Stepping out of the elevator, I allow my feet to take the lead, until it feels like I’m floating across the spotlessly clean marble floor of Grey’s building’s foyer. The receptionist behind the desk waves goodbye to me, but I can’t raise my hand. The doorman holding the door open for me, lifts his hat, wishing me a good evening, but I can’t force my lips to move to bid him the same thing.

It's still bright outside; people treading the busy streets of London, engrossed in their own lives without knowing mine feels like it’s crumbling.

I think I hop on the underground, but I can’t be sure.

Everything feels like a dream; coated in an opaque film I can’t seem to blink away.

A few funny looks are directed my way, but I can’t find it within me to be bothered, or embarrassed, or to feel any type of emotion other than anger and sadness.

The two simple emotions I can feel, fight between themselves to come out on top, but no sooner has the former overpowered the latter – the latter strikes back with poison in its grip.

My body feels like a husk, unbelonging to me. I peer down at my high heel clad feet, watching the concrete steps beneath them, with no clue where I’m going.

A familiar door appears in front of me, and subconsciously I must know where I am, as my fingers are forming a fist, hammering to be let in.

But I don’t fully recognize where I am until my sister opens the door to her apartment, standing there already wearing her pyjamas, a glass of something resembling wine in her hand.

“Delilah…” I hear her choke out, eyes bouncing across my face, the frame of my body. “Oh my god, what’s happened?”

I think I push past her, walking the few steps to her worn sofa and then collapsing face down.

The door clicks shut behind me with an extra twist of the lock, and then Aurelia is kneeling beside my head, frantically brushing the hair back from my forehead.

“What’s happened? Are you hurt? Has someone done something? Have you been mugged, assaulted?” Her breath hitches, coming thick and fast and wet with emotion. “Seriously, Delilah… you’re scaring me.”

I unpeel my face from the cushion, vaguely noticing the mascara and foundation smear I’m leaving on the fabric – I don’t fucking care – and stare at my baby sister through stinging eyes.

“Grey.”

It’s all I manage to get out.

If anything, his name makes Aurelia’s face pale even further.

“What about him? Did he hurt you? Did he… touch you? I’m going to fucking kill him, I swear—”

I shake my head, hair growing static with all the friction. “He… he didn’t touch me. But he… he…” My breath comes in an uneven, choppy lungful, more tears bursting from my tear ducts. I think I’m going to be sick. “He’s broken my heart.”

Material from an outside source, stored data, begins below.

(** * DockerService: a shallow embedding of [services/docker_service.py]

    The service drives a container runtime through the docker-py client.
    The daemon is a black box here: a [DockerClient] answers every request
    as a function of the requests answered so far, and every request the
    service issues is recorded, with its answer, in the [calls] of the
    [world].  Python exceptions are the [Raise] results of an error monad,
    [try]/[except] blocks are [try_except] and [attempt], and the [logging]
    calls append to the [log] of the world. *)

From Stdlib Require Import ZArith Uint63 PrimFloat FloatOps SpecFloat.
From stdpp Require Import gmap strings list pretty.

Local Open Scope string_scope.
Local Open Scope list_scope.
Local Open Scope Z_scope.

(** ** Exceptions and results *)

(** The exception classes the service meets.  In docker-py [ImageNotFound]
    derives from [NotFound], which derives from [APIError]; every class
    below derives from [Exception]. *)
Inductive exn : Type :=
| ImageNotFound (msg : string)
| NotFound (msg : string)
| APIError (msg : string)
| KeyError (key : string)
| ValueError (msg : string)
| OverflowError (msg : string)
| UnicodeDecodeError (msg : string)
| AttributeError (msg : string)
| OtherError (cls msg : string)
| Exception (msg : string).

(** [isinstance(e, docker.errors.ImageNotFound)] *)
Definition is_ImageNotFound (e : exn) : bool :=
  match e with ImageNotFound _ => true | _ => false end.

(** [isinstance(e, docker.errors.NotFound)] *)
Definition is_NotFound (e : exn) : bool :=
  match e with ImageNotFound _ | NotFound _ => true | _ => false end.

(** [isinstance(e, docker.errors.APIError)] *)
Definition is_APIError (e : exn) : bool :=
  match e with ImageNotFound _ | NotFound _ | APIError _ => true | _ => false end.

(** [str(e)], as the f-strings of the log messages print it. *)
Definition exn_str (e : exn) : string :=
  match e with
  | ImageNotFound m | NotFound m | APIError m | ValueError m
  | OverflowError m | UnicodeDecodeError m | AttributeError m
  | OtherError _ m | Exception m => m
  | KeyError k => "'" +:+ k +:+ "'"
  end.

Inductive result (A : Type) : Type :=
| Ok (a : A)
| Raise (e : exn).
Arguments Ok {A} a.
Arguments Raise {A} e.

Definition result_map {A B} (f : A -> B) (r : result A) : result B :=
  match r with Ok a => Ok (f a) | Raise e => Raise e end.

(** ** The monad of the service: state and exceptions *)

Definition M (S A : Type) : Type := S -> result A * S.

Definition ret {S A} (a : A) : M S A := fun s => (Ok a, s).
Definition raise {S A} (e : exn) : M S A := fun s => (Raise e, s).
Definition bind {S A B} (m : M S A) (k : A -> M S B) : M S B :=
  fun s => match m s with
           | (Ok a, s') => k a s'
           | (Raise e, s') => (Raise e, s')
           end.

Notation "'let!' x ':=' m 'in' k" := (bind m (fun x => k))
  (at level 10, x pattern, m at level 100, k at level 200).
Notation "'run!' m 'in' k" := (bind m (fun _ => k))
  (at level 10, m at level 100, k at level 200).

(** [try: m  except Exception as e: h e] *)
Definition try_except {S A} (m : M S A) (h : exn -> M S A) : M S A :=
  fun s => match m s with
           | (Ok a, s') => (Ok a, s')
           | (Raise e, s') => h e s'
           end.

(** [try: m  except: pass] *)
Definition attempt {S} (m : M S unit) : M S unit :=
  try_except m (fun _ => ret tt).

Definition of_result {S A} (r : result A) : M S A := fun s => (r, s).

(** ** Python values *)

(** Truthiness of an optional string, an optional integer, an optional
    dictionary given by its items. *)
Definition truthy_str (o : option string) : bool :=
  match o with Some (String _ _) => true | _ => false end.

Definition truthy_int (o : option Z) : bool :=
  match o with Some n => negb (n =? 0) | None => false end.

Definition truthy_items {A} (o : option (list A)) : bool :=
  match o with Some (_ :: _) => true | _ => false end.

(** [labels or {}] *)
Definition or_empty (o : option (gmap string string)) : gmap string string :=
  match o with Some m => m | None => ∅ end.

(** [str(n)] and the f-string rendering of an optional integer. *)
Definition str_int (n : Z) : string := pretty n.

Definition str_opt_int (o : option Z) : string :=
  match o with Some n => str_int n | None => "None" end.

(** [s[:n]], counted in bytes: the ids and names sliced are ASCII. *)
Definition str_take (n : nat) (s : string) : string := String.substring 0 n s.

(** [int(f)] of a float: truncation towards zero; NaN and the infinities
    raise. *)
Definition py_int (f : float) : result Z :=
  match Prim2SF f with
  | S754_zero _ => Ok 0
  | S754_finite s m e =>
      let a := if 0 <=? e then Z.pos m * 2 ^ e else Z.pos m / 2 ^ (- e) in
      Ok (if s then - a else a)
  | S754_infinity _ => Raise (OverflowError "cannot convert float infinity to integer")
  | S754_nan => Raise (ValueError "cannot convert float NaN to integer")
  end.

(** [float(n)], exact for the small non-negative integers the service
    multiplies a float with (here only [cpu_period]). *)
Definition py_float (n : Z) : float := PrimFloat.of_uint63 (Uint63.of_Z n).

(** The exact value of a finite binary64 float, as a fraction with a
    positive denominator: [(n, k)] stands for [n / k]. *)
Definition float_fraction (f : float) : option (Z * Z) :=
  match Prim2SF f with
  | S754_zero _ => Some (0, 1)
  | S754_finite s m e =>
      let n := if s then Z.neg m else Z.pos m in
      Some (if 0 <=? e then (n * 2 ^ e, 1) else (n, 2 ^ (- e)))
  | _ => None
  end.

(** [bytes.decode()]: strict UTF-8.  A byte string and the text it decodes
    to are both kept as the sequence of their UTF-8 bytes. *)
Definition byte_in (lo hi : N) (c : Ascii.ascii) : bool :=
  ((lo <=? Ascii.N_of_ascii c) && (Ascii.N_of_ascii c <=? hi))%N.

Definition utf8_cont (c : Ascii.ascii) : bool := byte_in 128 191 c.

Definition utf8_lead3 (a b : Ascii.ascii) : bool :=
  (byte_in 224 224 a && byte_in 160 191 b)
  || (byte_in 225 236 a && utf8_cont b)
  || (byte_in 237 237 a && byte_in 128 159 b)
  || (byte_in 238 239 a && utf8_cont b).

Definition utf8_lead4 (a b : Ascii.ascii) : bool :=
  (byte_in 240 240 a && byte_in 144 191 b)
  || (byte_in 241 243 a && utf8_cont b)
  || (byte_in 244 244 a && byte_in 128 143 b).

Fixpoint utf8_valid (s : string) : bool :=
  match s with
  | EmptyString => true
  | String a r =>
      if byte_in 0 127 a then utf8_valid r
      else match r with
           | String b r2 =>
               if byte_in 194 223 a then utf8_cont b && utf8_valid r2
               else match r2 with
                    | String c r3 =>
                        if utf8_lead3 a b then utf8_cont c && utf8_valid r3
                        else match r3 with
                             | String d r4 =>
                                 utf8_lead4 a b && utf8_cont c && utf8_cont d
                                 && utf8_valid r4
                             | EmptyString => false
                             end
                    | EmptyString => false
                    end
           | EmptyString => false
           end
  end.

(** The message of the decoding error is not reproduced byte for byte (it
    names the offending byte and its position); nothing inspects it. *)
Definition bytes_decode (b : string) : result string :=
  if utf8_valid b then Ok b
  else Raise (UnicodeDecodeError "'utf-8' codec can't decode bytes").

(** [str.strip()]: the white space of Python, in UTF-8. *)
Definition of_bytes (l : list N) : string :=
  foldr (fun n s => String (Ascii.ascii_of_N n) s) EmptyString l.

“Oh, Delilah.” Aurelia gathers me in her arms, tucking me into the safe space between her neck and shoulder. She rocks the two of us gently, an oddly comforting hum escaping from her. “Let it out, come on, let it all out.”

She’s crying with me I think, stroking back my hair and holding me tight to keep me from breaking.

“I think…” Bile fills my mouth. “I think I’m going to be sick.”

Aurelia’s small hand fits in mine perfectly, just like it did when we we’re younger, helping me to her small bathroom, placing a towel under my knees to avoid the cold floor and gathering my hair at the nape of my neck when the dinner Grey cooked for me only an hour or so ago, expels itself from my stomach.

Fresh tears overspill as I remember Grey holding my hair back so gently when I’d been vomiting from my migraine.